Je sais très bien qu'un jour, quand il aura grandi, comme le fait l'empereur, le Mistouflon me posera des questions sur le mutisme de son frère, sur ces gestes qui parfois partent dans tous les sens, sur ces sons très forts qui sortent de sa bouche parfois plutôt que de mots.
Pour le moment, il s'en moque bien pas mal. Les petits cris de son frère par exemple, il les imite et ça l'amuse beaucoup. Il lui parle souvent même si il sait qu'il n'aura aucune réponse. Entre eux l'intéraction est différente et pourtant ces deux là ne s'arrêtent jamais. Ca passe par des gestes, des regards, des sourires, des courses à en perdre haleine, des tentatives de bisous, de câlins, des jeux...
Le Mistouflon n'a absolument pas conscience du handicap de son frère et ça fait du bien parce que c'est tellement ce que nous attendons des autres nous parents, des adultes surtout. Bien sur nous savons qu'ils ne peuvent pas l'éluder, et ce n'est pas ce que nous souhaitons, ça fait parti de lui c'est sur. Mais si, à l'école notamment on pouvait voir l'enfant qu'il est avant de voir son handicap qu'est ce que ce serait bien.
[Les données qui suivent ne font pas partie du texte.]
Lemma slice_last {A} (l : list A) (n : Z) :
  0 < n -> slice l (- n) (len l) = last_n (Z.to_nat n) l.
Proof.
  intros Hn. unfold slice, slice_bound, last_n, len.
  destruct (Z.ltb_spec (- n) 0); [|lia].
  destruct (Z.ltb_spec (Z.of_nat (length l)) 0); [lia|].
  rewrite Z.min_id.
  replace (Z.to_nat (Z.max (- n + Z.of_nat (length l)) 0))
    with (length l - Z.to_nat n)%nat by lia.
  apply take_ge. rewrite length_drop. lia.
Qed.

Lemma last_n_all {A} (n : nat) (l : list A) :
  (length l <= n)%nat -> last_n n l = l.
Proof.
  intros H. unfold last_n. replace (length l - n)%nat with 0%nat by lia.
  reflexivity.
Qed.

Lemma length_last_n {A} (n : nat) (l : list A) :
  length (last_n n l) = Nat.min n (length l).
Proof. unfold last_n. rewrite length_drop. lia. Qed.

(** One call on a plot whose two lists have the same length. *)
Lemma update_plot_eq q p :
  length (times p) = length (heart_rate_data p) ->
  exists vts q' st',
    ((q = points vts /\ q' = [] /\ st' = status_label p)
     \/ (q = points vts ++ ERROR :: q' /\ st' = Serial_Error))
    /\ let hr := last_n 600 (heart_rate_data p ++ vts.*1) in
       let ts := last_n 600 (times p ++ vts.*2) in
       let curve :=
         Some ((fun t => t - (last_of ts - Z.min 30000 (50 * len hr))) <$> ts,
               hr) in
       length ts = length hr
       /\ heart_rate_data (update_plot q p).2 = hr
       /\ times (update_plot q p).2 = ts
       /\ update_plot q p
          = (q',
             if bool_decide (hr = [])
             then mkPlot hr ts st' (points_label p) (axes p) (canvas p)
             else mkPlot hr ts
                    (Current_Avg (last_of hr) (py_sum (last_n 200 hr))
                       (Z.min 200 (len hr)))
                    (len hr) curve
                    (if 0 <? len vts then curve else canvas p)).
Proof.
  intros Hsame.
  destruct (drain_spec q (heart_rate_data p) (times p) 0 (status_label p))
    as (vts & q' & st' & Hd & Hq).
  exists vts, q', st'. split; [exact Hq|]. intros hr ts curve.
  assert (Hlen : length ts = length hr).
  { unfold ts, hr. rewrite !length_last_n, !length_app, !length_fmap. lia. }
  split; [exact Hlen|].
  enough (E : update_plot q p
              = (q',
                 if bool_decide (hr = [])
                 then mkPlot hr ts st' (points_label p) (axes p) (canvas p)
                 else mkPlot hr ts
                        (Current_Avg (last_of hr) (py_sum (last_n 200 hr))
                           (Z.min 200 (len hr)))
                        (len hr) curve
                        (if 0 <? len vts then curve else canvas p))).
  { rewrite E. cbn [snd]. destruct (bool_decide (hr = [])); auto. }
  unfold update_plot. rewrite Hd. cbv zeta.
  change (- (600)) with (-600).
  assert (Hlast : forall l : list Z,
             (if 600 <? len l then slice l (-600) (len l) else l)
             = last_n 600 l).
  { intros l. destruct (Z.ltb_spec 600 (len l)).
    - apply (slice_last l 600). lia.
    - symmetry. apply last_n_all. unfold len in *. lia. }
  assert (Hts : (if 600 <? len (heart_rate_data p ++ vts.*1)
                 then slice (times p ++ vts.*2) (-600)
                        (len (times p ++ vts.*2))
                 else times p ++ vts.*2) = ts).
  { replace (len (heart_rate_data p ++ vts.*1))
      with (len (times p ++ vts.*2))
      by (unfold len; rewrite !length_app, !length_fmap; lia).
    apply Hlast. }
  rewrite Hts, Hlast. fold hr.
  case_bool_decide as Hhr; [reflexivity|].
  assert (Hpos : 0 < len hr).
  { unfold len. destruct hr; [congruence|simpl; lia]. }
  rewrite bool_decide_false
    by (intros E; rewrite E in Hlen; unfold len in Hpos; simpl in Hlen; lia).
  rewrite (slice_last ts (len hr)) by lia.
  rewrite (last_n_all _ ts) by (unfold len; lia).
  pose proof (slice_last hr 200 ltac:(lia)) as H200.
  change (- (200)) with (-200) in H200. rewrite H200.
  change (Z.to_nat 200) with 200%nat.
  replace (len (_ <$> ts)) with (len hr)
    by (unfold len; rewrite length_fmap; lia).
  rewrite Z.eqb_refl, Z.add_0_l. reflexivity.
Qed.

(** X21.  A call of [update_plot] on a plot whose two lists are equally long
    takes the points off the queue up to the first [ERROR], which it takes
    as well, and leaves on the queue what stood behind it.  It keeps the
    last 600 of the values held before and taken now, and the times that go
    with them: the two lists stay equally long and never exceed 600. *)
Theorem X21_plot_keeps_last_600_points q p :
  length (times p) = length (heart_rate_data p) ->
  exists vts,
    (q = points vts /\ (update_plot q p).1 = []
     \/ q = points vts ++ ERROR :: (update_plot q p).1)
    /\ heart_rate_data (update_plot q p).2
       = last_n 600 (heart_rate_data p ++ vts.*1)
    /\ times (update_plot q p).2 = last_n 600 (times p ++ vts.*2)
    /\ (length (heart_rate_data (update_plot q p).2) <= 600)%nat
    /\ length (times (update_plot q p).2)
       = length (heart_rate_data (update_plot q p).2).
Proof.
  intros Hsame.
  destruct (update_plot_eq q p Hsame)
    as (vts & q' & st' & Hq & Hlen & Hhr & Hts & E).
  exists vts. rewrite Hhr, Hts, E. cbn [fst].
  split; [destruct Hq as [(-> & -> & _)|(-> & _)]; auto|].
  split; [reflexivity|]. split; [reflexivity|].
  split; [rewrite length_last_n; lia|exact Hlen].
Qed.

(** X21, witness: a thousand points put before an empty plot. *)
Lemma X21_plot_keeps_last_600_witness :
  let p := mkPlot [] [] Waiting_for_data 0 None None in
  exists vts,
    (thousand_points = points vts /\ (update_plot thousand_points p).1 = []
     \/ thousand_points
        = points vts ++ ERROR :: (update_plot thousand_points p).1)
    /\ heart_rate_data (update_plot thousand_points p).2
       = last_n 600 ([] ++ vts.*1)
    /\ times (update_plot thousand_points p).2 = last_n 600 ([] ++ vts.*2)
    /\ (length (heart_rate_data (update_plot thousand_points p).2) <= 600)%nat
    /\ length (times (update_plot thousand_points p).2)
       = length (heart_rate_data (update_plot thousand_points p).2).
Proof.
  exact (X21_plot_keeps_last_600_points thousand_points
           (mkPlot [] [] Waiting_for_data 0 None None) eq_refl).
Defined.

(** X22.  After a call of [update_plot], the status label reads
    [Serial Error] only while the plot holds no point.  As soon as it holds
    one, the label shows the last value and the average of the last 200,
    and the points label their number, an [ERROR] taken off the queue in
    the same call notwithstanding; with no point held, an [ERROR] on the
    queue does set the label to [Serial Error]. *)
Theorem X22_serial_error_shown_only_without_data q p :
  length (times p) = length (heart_rate_data p) ->
  let p' := (update_plot q p).2 in
  (heart_rate_data p' <> [] ->
   status_label p'
   = Current_Avg (last_of (heart_rate_data p'))
       (py_sum (last_n 200 (heart_rate_data p')))
       (Z.min 200 (len (heart_rate_data p')))
   /\ points_label p' = len (heart_rate_data p'))
  /\ (status_label p' = Serial_Error -> heart_rate_data p' = [])
  /\ (heart_rate_data p' = [] -> In ERROR q -> status_label p' = Serial_Error).
Proof.
  intros Hsame.
  destruct (update_plot_eq q p Hsame)
    as (vts & q' & st' & Hq & Hlen & _ & _ & ->).
  cbv zeta. cbn [fst snd].
  case_bool_decide as Hhr; cbn [heart_rate_data status_label points_label].
  - split; [congruence|]. split; [auto|]. intros _ Hin.
    destruct Hq as [(-> & _ & _)|(_ & ->)]; [|reflexivity].
    exfalso. unfold points in Hin. apply in_map_iff in Hin as (x & Hx & _).
    discriminate.
  - split; [auto|]. split; [discriminate|]. congruence.
Qed.

(** X22, witness: one point and then the error item. *)
Lemma X22_serial_error_witness :
  status_label
    (update_plot [Point 70 0; ERROR]
       (mkPlot [] [] Waiting_for_data 0 None None)).2
  = Current_Avg 70 70 1.
Proof.
  destruct (X22_serial_error_shown_only_without_data [Point 70 0; ERROR]
              (mkPlot [] [] Waiting_for_data 0 None None) eq_refl)
    as (H & _ & _).
  destruct H as [H _]; [discriminate|]. exact H.
Defined.

Lemma points_app (a b : list (Z * Z)) : points (a ++ b) = points a ++ points b.
Proof. apply fmap_app. Qed.

Lemma points_unique (a b : list (Z * Z)) (x y : list item) :
  (points a = points b -> a = b)
  /\ (points a ++ ERROR :: x = points b ++ ERROR :: y -> a = b /\ x = y)
  /\ points a <> points b ++ ERROR :: y.
Proof.
  revert b. induction a as [|[v t] a IH]; intros [|[v' t'] b]; simpl.
  - split; [auto|]. split; [|discriminate]. intros [= ->]. auto.
  - repeat split; discriminate.
  - repeat split; discriminate.
  - destruct (IH b) as (H1 & H2 & H3). split; [|split].
    + intros [= -> -> H]. f_equal. auto.
    + intros [= -> -> H]. destruct (H2 H) as [-> ->]. auto.
    + intros [= -> -> H]. exact (H3 H).
Qed.

Lemma last_n_last_n {A} (n : nat) (x y : list A) :
  last_n n (last_n n x ++ y) = last_n n (x ++ y).
Proof.
  unfold last_n. rewrite !length_app, length_drop.
  destruct (Nat.le_gt_cases (length x) n) as [Hle|Hgt].
  - replace (length x - n)%nat with 0%nat by lia. rewrite drop_0.
    f_equal. lia.
  - replace (length x - (length x - n) + length y - n)%nat
      with (length y) by lia.
    replace (length x + length y - n)%nat
      with ((length x - n) + length y)%nat by lia.
    rewrite <- drop_drop. f_equal.
    rewrite drop_app_le by lia. reflexivity.
Qed.

(** X23.  Points taken off the queue in two calls of [update_plot] leave the
    same values and times in the plot, and the same items on the queue, as
    the same points taken in one call. *)
Theorem X23_plot_data_same_in_one_call_or_two (vts : list (Z * Z)) q p :
  length (times p) = length (heart_rate_data p) ->
  let once := update_plot (points vts ++ q) p in
  let twice := update_plot q (update_plot (points vts) p).2 in
  (update_plot (points vts) p).1 = []
  /\ twice.1 = once.1
  /\ heart_rate_data twice.2 = heart_rate_data once.2
  /\ times twice.2 = times once.2.
Proof.
  intros Hsame once twice. subst once twice.
  destruct (update_plot_eq (points vts) p Hsame)
    as (v1 & q1 & st1 & Hq1 & Hlen1 & Hhr1 & Hts1 & E1).
  destruct Hq1 as [(Hv1 & -> & _)|(Hbad & _)];
    [|destruct (proj2 (proj2 (points_unique vts v1 [] q1)) Hbad)].
  apply (points_unique vts v1 [] []) in Hv1 as <-.
  assert (Hsame1 : length (times (update_plot (points vts) p).2)
                   = length (heart_rate_data (update_plot (points vts) p).2))
    by (rewrite Hhr1, Hts1; exact Hlen1).
  destruct (update_plot_eq q _ Hsame1)
    as (v2 & q2 & st2 & Hq2 & _ & Hhr2 & Hts2 & E2).
  destruct (update_plot_eq (points vts ++ q) p Hsame)
    as (v3 & q3 & st3 & Hq3 & _ & Hhr3 & Hts3 & E3).
  assert (Hv : v3 = vts ++ v2 /\ q2 = q3).
  { destruct Hq2 as [(-> & -> & _)|(-> & _)].
    - rewrite <- points_app in Hq3.
      destruct Hq3 as [(H & -> & _)|(H & _)].
      + apply (points_unique _ v3 [] []) in H as <-. auto.
      + destruct (proj2 (proj2 (points_unique _ v3 [] q3)) H).
    - rewrite app_assoc, <- points_app in Hq3.
      destruct Hq3 as [(H & _ & _)|(H & _)].
      + symmetry in H.
        destruct (proj2 (proj2 (points_unique v3 (vts ++ v2) [] q2)) H).
      + apply (points_unique (vts ++ v2) v3 q2 q3) in H as [<- <-]. auto. }
  destruct Hv as [-> ->].
  rewrite Hhr2, Hts2, Hhr3, Hts3, Hhr1, Hts1, !last_n_last_n.
  rewrite E2, E3, E1. cbn [fst].
  rewrite !fmap_app, !app_assoc. auto.
Qed.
Sans demander aux gens de se mettre des oeillères et de faire comme si tout était "normal", si ils pouvaient penser j'ai en face de moi un enfant de 5 ans , avec ses joies , ses peurs, ses angoisses, son caractère, ce serait déjà un grand pas, non un immense en fait vers plus de tolérance.
Les enfants justement qui deviennent durs entre eux parfois en grandissant il est vrai, sont eux dans cette démarche là et je suis toujours étonnée, agréablement surprise de l'accueil qu'il réserve à mon fils, que ce soit à l' extérieur de la cour de l'école quand on les croise, ou comme ces petits garçons qui veulent faire du vélo avec lui, cette petite fille qui lui tient souvent son cartable pendant la récréation.Sans doute ont ils compris que Jajaja ne fonctionnait pas vraiment comme eux mais ils estiment que là n'est pas l'important, on peut faire les choses autrement, en passant au dessus de tout ce qui les différencie.
Et je peux pas croire que c'est une question d'âge, que quand on est grand c'est trop tard, c'est râpé, on ne peut plus ouvrir son esprit et s'ouvrir à la différence. C'est pourtant l'impression que j'ai chaque jour en allant le rechercher à l'école, ou les mots sont blessant, durs parfois, ou je me demande vraiment si on me parle d'un enfant en Grande Section ou d'un futur bachelier. Ou on me dit des choses sur lui, devant lui, comme si il ne comprenait pas. Moi à sa place je serai furax, et triste aussi...
Heureusement, il y a la maitresse du Jeudi, encore elle oui, avec qui quand on parle on sait qu'on parle d'un enfant, de ses progrès, de son avenir, avec elle, le futur de Jajaja ne s'est pas arrêté en petite section.
Et de retour à la maison, la foire recommence et mes deux petits derniers sont toujours ravis de se retrouver, de rire, de s'amuser, sans se soucier du reste, sans parler mais en se comprenant toujours, et mon coeur explose à chaque fois.
Leur lien ne va pas au delà de la différence de Jajaja, juste au delà des différences qui font d'eux des êtres singuliers et uniques avec tout ce qui les compose et fait de tous les deux mes fils uniques à leur façon.